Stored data
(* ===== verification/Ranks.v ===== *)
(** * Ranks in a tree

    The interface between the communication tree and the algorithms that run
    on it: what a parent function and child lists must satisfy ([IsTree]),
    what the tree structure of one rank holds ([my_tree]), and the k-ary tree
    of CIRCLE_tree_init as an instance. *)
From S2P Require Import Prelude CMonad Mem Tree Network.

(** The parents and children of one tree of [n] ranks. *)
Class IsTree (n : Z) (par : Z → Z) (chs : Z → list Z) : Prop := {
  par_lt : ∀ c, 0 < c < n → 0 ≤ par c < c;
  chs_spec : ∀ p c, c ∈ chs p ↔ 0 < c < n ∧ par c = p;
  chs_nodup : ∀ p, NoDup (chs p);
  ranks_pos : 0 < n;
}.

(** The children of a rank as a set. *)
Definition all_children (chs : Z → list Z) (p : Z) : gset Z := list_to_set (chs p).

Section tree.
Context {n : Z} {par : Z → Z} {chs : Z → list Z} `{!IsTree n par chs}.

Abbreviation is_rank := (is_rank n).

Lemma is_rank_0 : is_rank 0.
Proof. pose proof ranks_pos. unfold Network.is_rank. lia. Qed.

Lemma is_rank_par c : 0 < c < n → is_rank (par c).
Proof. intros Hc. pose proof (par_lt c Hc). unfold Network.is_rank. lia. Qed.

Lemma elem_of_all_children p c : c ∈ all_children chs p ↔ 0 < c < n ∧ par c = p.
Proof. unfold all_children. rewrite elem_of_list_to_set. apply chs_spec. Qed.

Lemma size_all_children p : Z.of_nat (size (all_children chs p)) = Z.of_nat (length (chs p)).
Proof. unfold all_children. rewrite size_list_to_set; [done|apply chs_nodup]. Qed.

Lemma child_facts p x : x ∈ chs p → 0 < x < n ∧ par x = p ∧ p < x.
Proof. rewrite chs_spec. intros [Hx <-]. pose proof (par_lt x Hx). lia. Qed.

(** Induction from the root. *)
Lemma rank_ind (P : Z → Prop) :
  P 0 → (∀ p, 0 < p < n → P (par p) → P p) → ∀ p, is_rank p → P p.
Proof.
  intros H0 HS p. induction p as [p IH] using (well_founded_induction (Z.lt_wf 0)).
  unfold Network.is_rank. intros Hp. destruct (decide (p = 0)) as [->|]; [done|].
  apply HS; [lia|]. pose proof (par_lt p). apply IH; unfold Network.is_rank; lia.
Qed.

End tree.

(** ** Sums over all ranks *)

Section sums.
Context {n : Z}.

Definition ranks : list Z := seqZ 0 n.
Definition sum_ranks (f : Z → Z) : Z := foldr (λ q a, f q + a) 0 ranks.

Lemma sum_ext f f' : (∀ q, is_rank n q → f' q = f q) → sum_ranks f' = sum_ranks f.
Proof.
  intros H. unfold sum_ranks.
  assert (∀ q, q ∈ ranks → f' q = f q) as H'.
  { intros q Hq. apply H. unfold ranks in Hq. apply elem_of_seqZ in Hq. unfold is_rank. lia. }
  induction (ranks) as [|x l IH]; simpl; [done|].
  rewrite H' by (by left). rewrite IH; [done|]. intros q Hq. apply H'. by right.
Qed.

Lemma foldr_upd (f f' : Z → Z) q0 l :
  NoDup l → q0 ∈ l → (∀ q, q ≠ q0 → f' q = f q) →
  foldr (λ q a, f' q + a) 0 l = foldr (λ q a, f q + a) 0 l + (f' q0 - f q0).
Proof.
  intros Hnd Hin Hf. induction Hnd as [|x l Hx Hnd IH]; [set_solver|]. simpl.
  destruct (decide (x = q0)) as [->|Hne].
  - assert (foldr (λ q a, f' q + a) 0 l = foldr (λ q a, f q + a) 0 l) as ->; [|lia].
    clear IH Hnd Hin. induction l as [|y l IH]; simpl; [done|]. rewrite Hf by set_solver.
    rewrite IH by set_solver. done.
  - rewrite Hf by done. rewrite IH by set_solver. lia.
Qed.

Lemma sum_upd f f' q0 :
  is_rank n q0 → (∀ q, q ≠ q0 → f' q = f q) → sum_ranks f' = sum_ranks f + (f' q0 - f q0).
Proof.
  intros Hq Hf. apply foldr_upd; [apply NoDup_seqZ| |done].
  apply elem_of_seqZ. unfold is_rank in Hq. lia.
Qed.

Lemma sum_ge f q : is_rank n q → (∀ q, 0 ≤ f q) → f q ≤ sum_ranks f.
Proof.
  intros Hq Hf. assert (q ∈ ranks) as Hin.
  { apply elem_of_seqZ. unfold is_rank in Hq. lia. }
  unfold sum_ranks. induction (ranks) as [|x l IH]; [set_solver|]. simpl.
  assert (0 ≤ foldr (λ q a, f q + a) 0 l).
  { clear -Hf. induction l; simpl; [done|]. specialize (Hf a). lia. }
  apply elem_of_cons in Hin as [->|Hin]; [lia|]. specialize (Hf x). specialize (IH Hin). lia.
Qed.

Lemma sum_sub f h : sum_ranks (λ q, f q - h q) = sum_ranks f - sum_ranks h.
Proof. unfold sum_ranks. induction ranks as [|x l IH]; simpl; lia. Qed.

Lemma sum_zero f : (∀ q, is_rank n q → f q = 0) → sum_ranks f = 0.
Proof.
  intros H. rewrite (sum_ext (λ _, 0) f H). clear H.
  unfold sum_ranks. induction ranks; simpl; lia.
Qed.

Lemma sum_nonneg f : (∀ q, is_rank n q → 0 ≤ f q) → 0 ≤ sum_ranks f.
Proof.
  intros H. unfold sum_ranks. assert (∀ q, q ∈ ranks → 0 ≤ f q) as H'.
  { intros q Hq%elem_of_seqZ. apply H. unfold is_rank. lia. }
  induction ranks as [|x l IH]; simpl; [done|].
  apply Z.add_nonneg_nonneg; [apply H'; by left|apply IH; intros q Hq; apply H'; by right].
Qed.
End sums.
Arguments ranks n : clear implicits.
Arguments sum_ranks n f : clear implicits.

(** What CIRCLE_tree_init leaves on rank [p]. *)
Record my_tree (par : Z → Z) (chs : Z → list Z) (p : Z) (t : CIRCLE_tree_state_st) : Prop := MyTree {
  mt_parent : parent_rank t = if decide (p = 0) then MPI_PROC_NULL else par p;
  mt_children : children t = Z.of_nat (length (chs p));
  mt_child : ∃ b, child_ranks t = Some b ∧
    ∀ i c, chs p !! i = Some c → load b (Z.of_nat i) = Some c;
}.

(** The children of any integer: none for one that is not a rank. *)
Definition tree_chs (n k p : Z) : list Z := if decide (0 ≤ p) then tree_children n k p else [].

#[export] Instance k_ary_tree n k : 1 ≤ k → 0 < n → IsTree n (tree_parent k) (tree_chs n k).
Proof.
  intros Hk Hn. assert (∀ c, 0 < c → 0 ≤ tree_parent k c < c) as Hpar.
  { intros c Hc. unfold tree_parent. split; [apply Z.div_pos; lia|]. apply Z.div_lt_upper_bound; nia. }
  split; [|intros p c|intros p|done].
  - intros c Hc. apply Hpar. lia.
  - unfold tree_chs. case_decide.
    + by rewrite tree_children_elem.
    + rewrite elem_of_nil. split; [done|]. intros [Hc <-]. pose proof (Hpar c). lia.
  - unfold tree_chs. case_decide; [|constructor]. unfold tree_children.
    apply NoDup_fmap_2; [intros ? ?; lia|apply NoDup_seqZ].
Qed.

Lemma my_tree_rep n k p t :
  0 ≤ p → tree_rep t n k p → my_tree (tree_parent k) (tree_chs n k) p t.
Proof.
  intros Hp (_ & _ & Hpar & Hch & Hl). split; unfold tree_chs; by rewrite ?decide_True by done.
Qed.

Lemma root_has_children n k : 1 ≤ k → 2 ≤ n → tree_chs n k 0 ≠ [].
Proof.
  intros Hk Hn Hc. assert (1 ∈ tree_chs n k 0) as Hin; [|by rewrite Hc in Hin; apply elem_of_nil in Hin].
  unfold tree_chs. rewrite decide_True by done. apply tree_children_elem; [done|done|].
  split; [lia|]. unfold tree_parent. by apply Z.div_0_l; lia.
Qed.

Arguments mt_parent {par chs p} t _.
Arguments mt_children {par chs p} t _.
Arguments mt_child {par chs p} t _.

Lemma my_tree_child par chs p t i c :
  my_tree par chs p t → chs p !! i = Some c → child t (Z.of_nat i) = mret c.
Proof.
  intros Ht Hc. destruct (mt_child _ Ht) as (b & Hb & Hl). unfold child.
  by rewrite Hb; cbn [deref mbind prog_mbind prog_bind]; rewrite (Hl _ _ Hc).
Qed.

AIM OF THE TASK
Both end lines included, restate word for word the lines above from the line with "NoDup l → q0" to the line with "intros q Hq%elem_of_seqZ.", and nothing else.

RESPONSE TO THIS TASK
  NoDup l → q0 ∈ l → (∀ q, q ≠ q0 → f' q = f q) →
  foldr (λ q a, f' q + a) 0 l = foldr (λ q a, f q + a) 0 l + (f' q0 - f q0).
Proof.
  intros Hnd Hin Hf. induction Hnd as [|x l Hx Hnd IH]; [set_solver|]. simpl.
  destruct (decide (x = q0)) as [->|Hne].
  - assert (foldr (λ q a, f' q + a) 0 l = foldr (λ q a, f q + a) 0 l) as ->; [|lia].
    clear IH Hnd Hin. induction l as [|y l IH]; simpl; [done|]. rewrite Hf by set_solver.
    rewrite IH by set_solver. done.
  - rewrite Hf by done. rewrite IH by set_solver. lia.
Qed.

Lemma sum_upd f f' q0 :
  is_rank n q0 → (∀ q, q ≠ q0 → f' q = f q) → sum_ranks f' = sum_ranks f + (f' q0 - f q0).
Proof.
  intros Hq Hf. apply foldr_upd; [apply NoDup_seqZ| |done].
  apply elem_of_seqZ. unfold is_rank in Hq. lia.
Qed.

Lemma sum_ge f q : is_rank n q → (∀ q, 0 ≤ f q) → f q ≤ sum_ranks f.
Proof.
  intros Hq Hf. assert (q ∈ ranks) as Hin.
  { apply elem_of_seqZ. unfold is_rank in Hq. lia. }
  unfold sum_ranks. induction (ranks) as [|x l IH]; [set_solver|]. simpl.
  assert (0 ≤ foldr (λ q a, f q + a) 0 l).
  { clear -Hf. induction l; simpl; [done|]. specialize (Hf a). lia. }
  apply elem_of_cons in Hin as [->|Hin]; [lia|]. specialize (Hf x). specialize (IH Hin). lia.
Qed.

Lemma sum_sub f h : sum_ranks (λ q, f q - h q) = sum_ranks f - sum_ranks h.
Proof. unfold sum_ranks. induction ranks as [|x l IH]; simpl; lia. Qed.

Lemma sum_zero f : (∀ q, is_rank n q → f q = 0) → sum_ranks f = 0.
Proof.
  intros H. rewrite (sum_ext (λ _, 0) f H). clear H.
  unfold sum_ranks. induction ranks; simpl; lia.
Qed.

Lemma sum_nonneg f : (∀ q, is_rank n q → 0 ≤ f q) → 0 ≤ sum_ranks f.
Proof.
  intros H. unfold sum_ranks. assert (∀ q, q ∈ ranks → 0 ≤ f q) as H'.
  { intros q Hq%elem_of_seqZ. apply H. unfold is_rank. lia. }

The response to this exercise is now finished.